- [About this exercise]:
In the records that follow, the lines from the one containing "(** * Whiteboard" to the one containing "window size, the", inclusive, are to be given again exactly.

(Items listed in a dataset)
_____

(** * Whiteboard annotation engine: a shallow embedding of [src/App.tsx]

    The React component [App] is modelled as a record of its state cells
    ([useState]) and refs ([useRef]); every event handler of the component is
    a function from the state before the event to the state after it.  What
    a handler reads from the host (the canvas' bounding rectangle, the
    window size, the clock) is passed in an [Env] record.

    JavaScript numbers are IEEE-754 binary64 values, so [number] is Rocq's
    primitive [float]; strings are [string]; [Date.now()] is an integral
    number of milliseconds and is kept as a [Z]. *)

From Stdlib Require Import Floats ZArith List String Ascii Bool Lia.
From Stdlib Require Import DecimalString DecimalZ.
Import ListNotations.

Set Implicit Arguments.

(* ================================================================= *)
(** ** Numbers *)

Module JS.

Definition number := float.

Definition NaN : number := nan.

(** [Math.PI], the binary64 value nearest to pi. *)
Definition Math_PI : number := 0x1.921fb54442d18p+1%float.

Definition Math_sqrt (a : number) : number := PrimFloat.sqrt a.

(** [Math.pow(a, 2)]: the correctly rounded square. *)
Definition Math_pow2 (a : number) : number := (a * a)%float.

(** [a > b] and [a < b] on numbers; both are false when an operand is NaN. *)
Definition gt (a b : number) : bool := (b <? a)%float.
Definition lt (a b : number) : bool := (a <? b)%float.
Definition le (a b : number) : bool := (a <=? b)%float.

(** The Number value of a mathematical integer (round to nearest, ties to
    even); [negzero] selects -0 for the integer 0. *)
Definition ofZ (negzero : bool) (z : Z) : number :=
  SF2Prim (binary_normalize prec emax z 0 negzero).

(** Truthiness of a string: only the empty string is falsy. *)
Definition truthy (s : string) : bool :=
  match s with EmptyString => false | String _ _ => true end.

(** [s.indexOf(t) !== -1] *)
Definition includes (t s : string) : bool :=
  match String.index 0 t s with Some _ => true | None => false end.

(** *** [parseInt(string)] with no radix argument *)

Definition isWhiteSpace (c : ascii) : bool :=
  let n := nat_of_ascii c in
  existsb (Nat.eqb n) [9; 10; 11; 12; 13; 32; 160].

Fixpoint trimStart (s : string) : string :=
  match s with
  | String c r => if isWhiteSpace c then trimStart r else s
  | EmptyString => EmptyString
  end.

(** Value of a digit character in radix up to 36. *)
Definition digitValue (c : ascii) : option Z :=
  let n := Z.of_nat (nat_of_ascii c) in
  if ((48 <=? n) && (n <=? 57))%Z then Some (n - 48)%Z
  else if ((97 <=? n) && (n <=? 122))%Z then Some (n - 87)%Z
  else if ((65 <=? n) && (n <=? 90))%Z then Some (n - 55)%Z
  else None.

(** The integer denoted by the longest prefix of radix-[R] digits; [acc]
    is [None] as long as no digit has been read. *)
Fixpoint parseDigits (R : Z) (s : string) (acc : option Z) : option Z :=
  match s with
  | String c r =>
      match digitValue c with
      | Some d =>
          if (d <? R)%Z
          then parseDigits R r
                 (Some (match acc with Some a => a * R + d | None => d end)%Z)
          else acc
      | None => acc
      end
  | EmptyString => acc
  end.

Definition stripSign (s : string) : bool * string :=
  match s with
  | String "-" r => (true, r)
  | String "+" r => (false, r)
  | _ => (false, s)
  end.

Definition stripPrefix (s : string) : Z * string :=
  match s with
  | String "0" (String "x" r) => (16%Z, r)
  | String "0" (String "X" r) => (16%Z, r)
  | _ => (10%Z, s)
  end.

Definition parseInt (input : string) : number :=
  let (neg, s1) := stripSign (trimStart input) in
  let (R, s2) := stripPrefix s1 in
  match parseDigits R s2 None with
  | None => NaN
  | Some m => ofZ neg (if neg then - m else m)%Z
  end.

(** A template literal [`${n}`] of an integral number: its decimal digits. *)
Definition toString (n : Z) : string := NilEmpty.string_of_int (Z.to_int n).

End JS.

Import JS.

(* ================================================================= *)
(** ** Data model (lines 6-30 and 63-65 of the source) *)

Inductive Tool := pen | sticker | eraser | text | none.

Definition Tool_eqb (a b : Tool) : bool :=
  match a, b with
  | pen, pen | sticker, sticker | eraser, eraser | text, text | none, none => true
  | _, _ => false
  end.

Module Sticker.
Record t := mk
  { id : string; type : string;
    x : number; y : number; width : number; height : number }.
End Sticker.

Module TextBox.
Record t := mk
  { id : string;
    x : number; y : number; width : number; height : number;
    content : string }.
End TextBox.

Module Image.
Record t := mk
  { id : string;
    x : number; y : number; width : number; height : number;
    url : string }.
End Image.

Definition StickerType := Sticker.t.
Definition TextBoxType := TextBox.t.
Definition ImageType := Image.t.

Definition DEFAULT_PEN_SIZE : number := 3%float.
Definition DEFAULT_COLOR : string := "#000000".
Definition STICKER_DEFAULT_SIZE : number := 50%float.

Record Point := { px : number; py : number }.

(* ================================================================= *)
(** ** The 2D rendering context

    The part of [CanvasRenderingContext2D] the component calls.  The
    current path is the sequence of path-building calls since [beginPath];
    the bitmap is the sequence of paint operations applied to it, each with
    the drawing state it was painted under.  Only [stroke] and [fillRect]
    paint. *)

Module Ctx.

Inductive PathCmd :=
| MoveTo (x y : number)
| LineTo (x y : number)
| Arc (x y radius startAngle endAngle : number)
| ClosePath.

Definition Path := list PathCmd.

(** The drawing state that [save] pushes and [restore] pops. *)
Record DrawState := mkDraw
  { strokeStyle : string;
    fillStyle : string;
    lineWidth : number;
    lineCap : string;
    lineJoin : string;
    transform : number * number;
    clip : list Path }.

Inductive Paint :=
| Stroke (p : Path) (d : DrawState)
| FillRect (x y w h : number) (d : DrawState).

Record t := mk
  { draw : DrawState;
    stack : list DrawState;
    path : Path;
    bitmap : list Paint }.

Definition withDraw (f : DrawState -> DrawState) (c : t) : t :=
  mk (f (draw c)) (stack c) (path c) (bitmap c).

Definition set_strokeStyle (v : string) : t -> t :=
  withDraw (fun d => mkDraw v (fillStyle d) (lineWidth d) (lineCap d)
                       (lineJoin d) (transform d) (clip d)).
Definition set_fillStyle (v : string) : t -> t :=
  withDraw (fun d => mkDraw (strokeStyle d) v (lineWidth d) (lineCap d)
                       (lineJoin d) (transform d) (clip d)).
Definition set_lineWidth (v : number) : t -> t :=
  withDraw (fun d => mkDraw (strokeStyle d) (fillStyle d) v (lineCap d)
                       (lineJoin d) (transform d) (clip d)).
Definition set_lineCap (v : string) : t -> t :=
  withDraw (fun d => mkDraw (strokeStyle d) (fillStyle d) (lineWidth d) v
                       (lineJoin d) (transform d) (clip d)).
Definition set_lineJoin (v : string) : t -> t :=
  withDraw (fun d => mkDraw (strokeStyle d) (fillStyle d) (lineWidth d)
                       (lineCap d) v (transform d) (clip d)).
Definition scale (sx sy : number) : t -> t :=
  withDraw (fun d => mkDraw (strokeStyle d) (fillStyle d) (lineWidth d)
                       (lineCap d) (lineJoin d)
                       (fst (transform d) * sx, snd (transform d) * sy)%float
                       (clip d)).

_____

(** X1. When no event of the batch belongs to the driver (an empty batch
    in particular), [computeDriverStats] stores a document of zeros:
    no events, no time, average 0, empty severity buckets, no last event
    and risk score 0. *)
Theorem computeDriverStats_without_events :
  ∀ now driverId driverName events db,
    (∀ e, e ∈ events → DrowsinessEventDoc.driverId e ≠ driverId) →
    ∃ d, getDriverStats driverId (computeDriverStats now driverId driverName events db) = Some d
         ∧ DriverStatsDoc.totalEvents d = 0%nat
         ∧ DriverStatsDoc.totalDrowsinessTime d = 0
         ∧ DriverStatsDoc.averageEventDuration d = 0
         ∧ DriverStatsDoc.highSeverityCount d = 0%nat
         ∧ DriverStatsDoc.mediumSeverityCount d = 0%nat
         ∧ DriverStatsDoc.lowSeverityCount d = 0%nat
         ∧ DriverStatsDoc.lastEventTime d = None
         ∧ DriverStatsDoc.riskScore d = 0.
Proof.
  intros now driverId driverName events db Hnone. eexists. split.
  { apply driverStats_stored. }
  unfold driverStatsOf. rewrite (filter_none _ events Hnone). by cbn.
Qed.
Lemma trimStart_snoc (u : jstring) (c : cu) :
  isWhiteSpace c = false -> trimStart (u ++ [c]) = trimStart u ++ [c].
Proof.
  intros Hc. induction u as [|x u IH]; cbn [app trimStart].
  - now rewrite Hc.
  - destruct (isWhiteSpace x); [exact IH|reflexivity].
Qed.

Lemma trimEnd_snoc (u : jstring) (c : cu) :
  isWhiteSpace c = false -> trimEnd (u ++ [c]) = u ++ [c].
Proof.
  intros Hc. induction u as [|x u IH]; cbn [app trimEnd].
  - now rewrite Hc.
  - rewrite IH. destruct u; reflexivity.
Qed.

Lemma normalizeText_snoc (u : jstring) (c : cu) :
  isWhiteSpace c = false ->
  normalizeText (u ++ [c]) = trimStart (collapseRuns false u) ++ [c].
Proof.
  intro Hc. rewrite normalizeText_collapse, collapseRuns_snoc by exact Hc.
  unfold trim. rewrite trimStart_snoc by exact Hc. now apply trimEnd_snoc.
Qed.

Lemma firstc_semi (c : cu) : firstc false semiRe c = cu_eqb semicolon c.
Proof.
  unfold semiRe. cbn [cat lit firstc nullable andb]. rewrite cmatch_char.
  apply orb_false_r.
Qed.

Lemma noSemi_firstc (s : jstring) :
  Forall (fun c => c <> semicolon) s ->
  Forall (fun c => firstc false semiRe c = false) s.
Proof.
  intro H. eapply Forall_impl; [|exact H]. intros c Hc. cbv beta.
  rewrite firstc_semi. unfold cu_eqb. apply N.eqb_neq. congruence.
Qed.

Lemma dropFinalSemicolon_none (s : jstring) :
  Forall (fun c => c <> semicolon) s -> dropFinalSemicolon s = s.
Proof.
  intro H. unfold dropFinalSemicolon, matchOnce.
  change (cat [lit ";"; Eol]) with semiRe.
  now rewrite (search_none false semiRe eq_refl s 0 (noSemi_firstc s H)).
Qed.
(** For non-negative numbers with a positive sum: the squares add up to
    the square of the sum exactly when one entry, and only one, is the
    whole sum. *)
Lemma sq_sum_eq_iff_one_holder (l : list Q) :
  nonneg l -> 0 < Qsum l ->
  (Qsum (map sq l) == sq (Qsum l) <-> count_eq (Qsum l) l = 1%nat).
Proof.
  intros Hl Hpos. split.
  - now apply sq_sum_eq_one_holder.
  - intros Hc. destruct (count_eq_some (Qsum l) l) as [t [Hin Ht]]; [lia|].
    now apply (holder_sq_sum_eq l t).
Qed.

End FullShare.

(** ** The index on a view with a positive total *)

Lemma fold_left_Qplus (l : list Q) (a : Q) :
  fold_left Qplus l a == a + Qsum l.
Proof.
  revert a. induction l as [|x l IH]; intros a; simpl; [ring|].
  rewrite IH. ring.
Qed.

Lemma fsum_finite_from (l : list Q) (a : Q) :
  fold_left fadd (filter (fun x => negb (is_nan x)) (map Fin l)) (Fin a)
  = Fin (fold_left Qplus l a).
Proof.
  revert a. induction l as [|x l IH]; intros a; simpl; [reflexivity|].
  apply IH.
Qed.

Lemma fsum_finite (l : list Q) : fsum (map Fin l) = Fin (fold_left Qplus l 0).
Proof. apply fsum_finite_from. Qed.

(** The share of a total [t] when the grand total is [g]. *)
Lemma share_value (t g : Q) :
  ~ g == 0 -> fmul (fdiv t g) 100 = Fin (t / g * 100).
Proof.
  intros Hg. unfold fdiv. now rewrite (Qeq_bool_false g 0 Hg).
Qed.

_____

- [Exercise output]:
(** * Whiteboard annotation engine: a shallow embedding of [src/App.tsx]

    The React component [App] is modelled as a record of its state cells
    ([useState]) and refs ([useRef]); every event handler of the component is
    a function from the state before the event to the state after it.  What
    a handler reads from the host (the canvas' bounding rectangle, the
    window size, the clock) is passed in an [Env] record.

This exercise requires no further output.